Start of Block
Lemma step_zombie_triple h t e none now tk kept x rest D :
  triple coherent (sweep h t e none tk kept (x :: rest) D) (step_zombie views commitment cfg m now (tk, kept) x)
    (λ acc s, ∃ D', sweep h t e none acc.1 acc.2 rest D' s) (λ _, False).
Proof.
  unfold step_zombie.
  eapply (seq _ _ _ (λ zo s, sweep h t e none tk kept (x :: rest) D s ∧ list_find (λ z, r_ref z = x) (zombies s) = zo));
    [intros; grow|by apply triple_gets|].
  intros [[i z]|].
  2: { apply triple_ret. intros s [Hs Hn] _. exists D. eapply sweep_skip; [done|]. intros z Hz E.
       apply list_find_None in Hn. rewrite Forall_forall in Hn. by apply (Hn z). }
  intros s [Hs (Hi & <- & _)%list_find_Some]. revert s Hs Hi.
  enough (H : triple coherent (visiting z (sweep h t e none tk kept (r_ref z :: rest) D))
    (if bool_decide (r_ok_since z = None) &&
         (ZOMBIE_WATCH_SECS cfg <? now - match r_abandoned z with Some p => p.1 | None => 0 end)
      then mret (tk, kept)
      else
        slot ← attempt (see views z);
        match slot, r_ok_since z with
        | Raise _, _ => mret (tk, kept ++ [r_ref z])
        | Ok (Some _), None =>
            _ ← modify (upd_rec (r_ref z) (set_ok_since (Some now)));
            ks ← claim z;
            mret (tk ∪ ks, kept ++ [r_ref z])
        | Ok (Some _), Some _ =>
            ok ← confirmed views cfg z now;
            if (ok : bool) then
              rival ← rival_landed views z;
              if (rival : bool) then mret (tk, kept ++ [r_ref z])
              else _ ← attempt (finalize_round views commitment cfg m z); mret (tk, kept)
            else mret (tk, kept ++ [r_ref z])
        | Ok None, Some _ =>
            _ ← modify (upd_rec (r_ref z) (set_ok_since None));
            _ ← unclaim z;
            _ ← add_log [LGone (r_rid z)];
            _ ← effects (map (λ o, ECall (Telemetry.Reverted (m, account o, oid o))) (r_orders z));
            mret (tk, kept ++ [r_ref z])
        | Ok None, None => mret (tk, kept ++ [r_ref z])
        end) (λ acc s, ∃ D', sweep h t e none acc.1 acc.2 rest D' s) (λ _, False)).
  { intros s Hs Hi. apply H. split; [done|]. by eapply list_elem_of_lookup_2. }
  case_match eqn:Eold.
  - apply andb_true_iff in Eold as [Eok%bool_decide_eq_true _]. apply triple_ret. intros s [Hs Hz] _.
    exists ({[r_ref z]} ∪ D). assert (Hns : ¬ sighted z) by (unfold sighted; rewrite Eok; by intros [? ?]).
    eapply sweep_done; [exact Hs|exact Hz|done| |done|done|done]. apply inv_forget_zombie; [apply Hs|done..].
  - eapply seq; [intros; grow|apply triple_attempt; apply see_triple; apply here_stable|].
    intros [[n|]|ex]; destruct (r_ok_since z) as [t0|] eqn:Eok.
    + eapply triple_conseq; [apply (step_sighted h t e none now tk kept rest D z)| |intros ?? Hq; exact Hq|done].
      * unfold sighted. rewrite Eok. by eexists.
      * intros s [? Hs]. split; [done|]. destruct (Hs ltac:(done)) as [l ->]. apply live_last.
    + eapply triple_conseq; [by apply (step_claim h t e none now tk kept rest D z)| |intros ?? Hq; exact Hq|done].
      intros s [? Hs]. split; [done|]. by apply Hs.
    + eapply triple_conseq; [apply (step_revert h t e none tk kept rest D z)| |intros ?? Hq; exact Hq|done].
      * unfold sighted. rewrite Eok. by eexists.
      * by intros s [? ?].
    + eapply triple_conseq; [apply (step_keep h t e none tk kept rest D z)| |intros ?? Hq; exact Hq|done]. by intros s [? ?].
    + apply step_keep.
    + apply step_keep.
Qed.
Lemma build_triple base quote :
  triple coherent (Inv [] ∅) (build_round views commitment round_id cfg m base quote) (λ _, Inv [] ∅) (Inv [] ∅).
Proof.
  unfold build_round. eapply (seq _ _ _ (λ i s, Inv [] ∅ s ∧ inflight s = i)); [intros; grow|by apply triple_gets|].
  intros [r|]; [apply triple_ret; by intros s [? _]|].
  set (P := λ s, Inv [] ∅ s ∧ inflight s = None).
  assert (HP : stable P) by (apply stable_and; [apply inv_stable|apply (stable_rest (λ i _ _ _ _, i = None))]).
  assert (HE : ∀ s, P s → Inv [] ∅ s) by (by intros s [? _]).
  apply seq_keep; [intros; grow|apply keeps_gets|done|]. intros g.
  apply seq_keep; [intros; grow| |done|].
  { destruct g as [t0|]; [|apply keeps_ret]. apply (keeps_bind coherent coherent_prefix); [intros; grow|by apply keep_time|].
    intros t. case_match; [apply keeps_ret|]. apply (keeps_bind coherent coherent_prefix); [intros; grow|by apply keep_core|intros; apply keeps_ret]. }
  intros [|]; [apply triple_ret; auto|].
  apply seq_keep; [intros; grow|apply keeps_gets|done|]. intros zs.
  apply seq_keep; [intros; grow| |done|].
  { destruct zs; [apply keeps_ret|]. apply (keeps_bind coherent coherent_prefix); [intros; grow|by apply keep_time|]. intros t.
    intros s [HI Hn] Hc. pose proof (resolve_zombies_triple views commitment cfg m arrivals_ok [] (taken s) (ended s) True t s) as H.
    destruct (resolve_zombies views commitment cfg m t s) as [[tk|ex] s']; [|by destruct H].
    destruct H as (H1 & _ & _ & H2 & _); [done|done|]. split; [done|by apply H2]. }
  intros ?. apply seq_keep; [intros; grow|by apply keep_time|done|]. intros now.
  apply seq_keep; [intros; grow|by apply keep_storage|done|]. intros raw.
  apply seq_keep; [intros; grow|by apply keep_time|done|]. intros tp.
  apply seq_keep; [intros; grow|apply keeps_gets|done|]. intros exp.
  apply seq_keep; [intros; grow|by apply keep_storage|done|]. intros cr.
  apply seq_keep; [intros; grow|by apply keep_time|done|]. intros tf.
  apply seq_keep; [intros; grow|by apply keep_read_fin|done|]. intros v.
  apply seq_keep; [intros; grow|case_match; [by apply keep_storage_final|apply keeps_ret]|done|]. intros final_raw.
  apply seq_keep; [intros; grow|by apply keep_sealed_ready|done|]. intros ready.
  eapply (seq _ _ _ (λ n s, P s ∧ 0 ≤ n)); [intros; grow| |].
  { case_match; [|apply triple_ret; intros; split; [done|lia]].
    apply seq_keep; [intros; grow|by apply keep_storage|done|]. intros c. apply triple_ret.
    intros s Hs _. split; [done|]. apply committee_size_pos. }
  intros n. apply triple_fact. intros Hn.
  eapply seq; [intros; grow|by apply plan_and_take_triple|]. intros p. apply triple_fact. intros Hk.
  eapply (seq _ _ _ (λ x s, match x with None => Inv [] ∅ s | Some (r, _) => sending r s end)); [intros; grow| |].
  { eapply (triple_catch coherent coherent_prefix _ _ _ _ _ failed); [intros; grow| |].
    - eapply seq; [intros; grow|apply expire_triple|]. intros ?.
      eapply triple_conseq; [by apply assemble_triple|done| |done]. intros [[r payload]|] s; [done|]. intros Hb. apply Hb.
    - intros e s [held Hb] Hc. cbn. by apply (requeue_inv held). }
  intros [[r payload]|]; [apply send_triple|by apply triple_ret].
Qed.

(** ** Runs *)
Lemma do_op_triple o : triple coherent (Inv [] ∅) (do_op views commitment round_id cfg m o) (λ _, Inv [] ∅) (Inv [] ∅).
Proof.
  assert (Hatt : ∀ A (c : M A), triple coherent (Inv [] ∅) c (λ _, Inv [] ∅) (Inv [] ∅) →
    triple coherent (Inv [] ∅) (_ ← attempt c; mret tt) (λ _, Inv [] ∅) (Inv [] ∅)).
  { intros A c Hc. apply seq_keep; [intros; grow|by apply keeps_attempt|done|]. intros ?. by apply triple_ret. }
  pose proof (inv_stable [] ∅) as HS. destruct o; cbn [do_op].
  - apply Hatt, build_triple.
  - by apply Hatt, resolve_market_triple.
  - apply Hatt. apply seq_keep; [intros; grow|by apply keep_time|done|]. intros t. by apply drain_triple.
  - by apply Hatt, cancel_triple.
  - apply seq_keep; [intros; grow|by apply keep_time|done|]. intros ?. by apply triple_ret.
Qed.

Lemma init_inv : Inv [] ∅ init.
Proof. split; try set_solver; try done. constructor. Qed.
End of Block
→ What to produce:
Find the line that contains "- apply Hatt.". Restate it and all lines after it exactly, ending with the final line of the data.

→ Exercise response:
  - apply Hatt. apply seq_keep; [intros; grow|by apply keep_time|done|]. intros t. by apply drain_triple.
  - by apply Hatt, cancel_triple.
  - apply seq_keep; [intros; grow|by apply keep_time|done|]. intros ?. by apply triple_ret.
Qed.

Lemma init_inv : Inv [] ∅ init.
Proof. split; try set_solver; try done. constructor. Qed.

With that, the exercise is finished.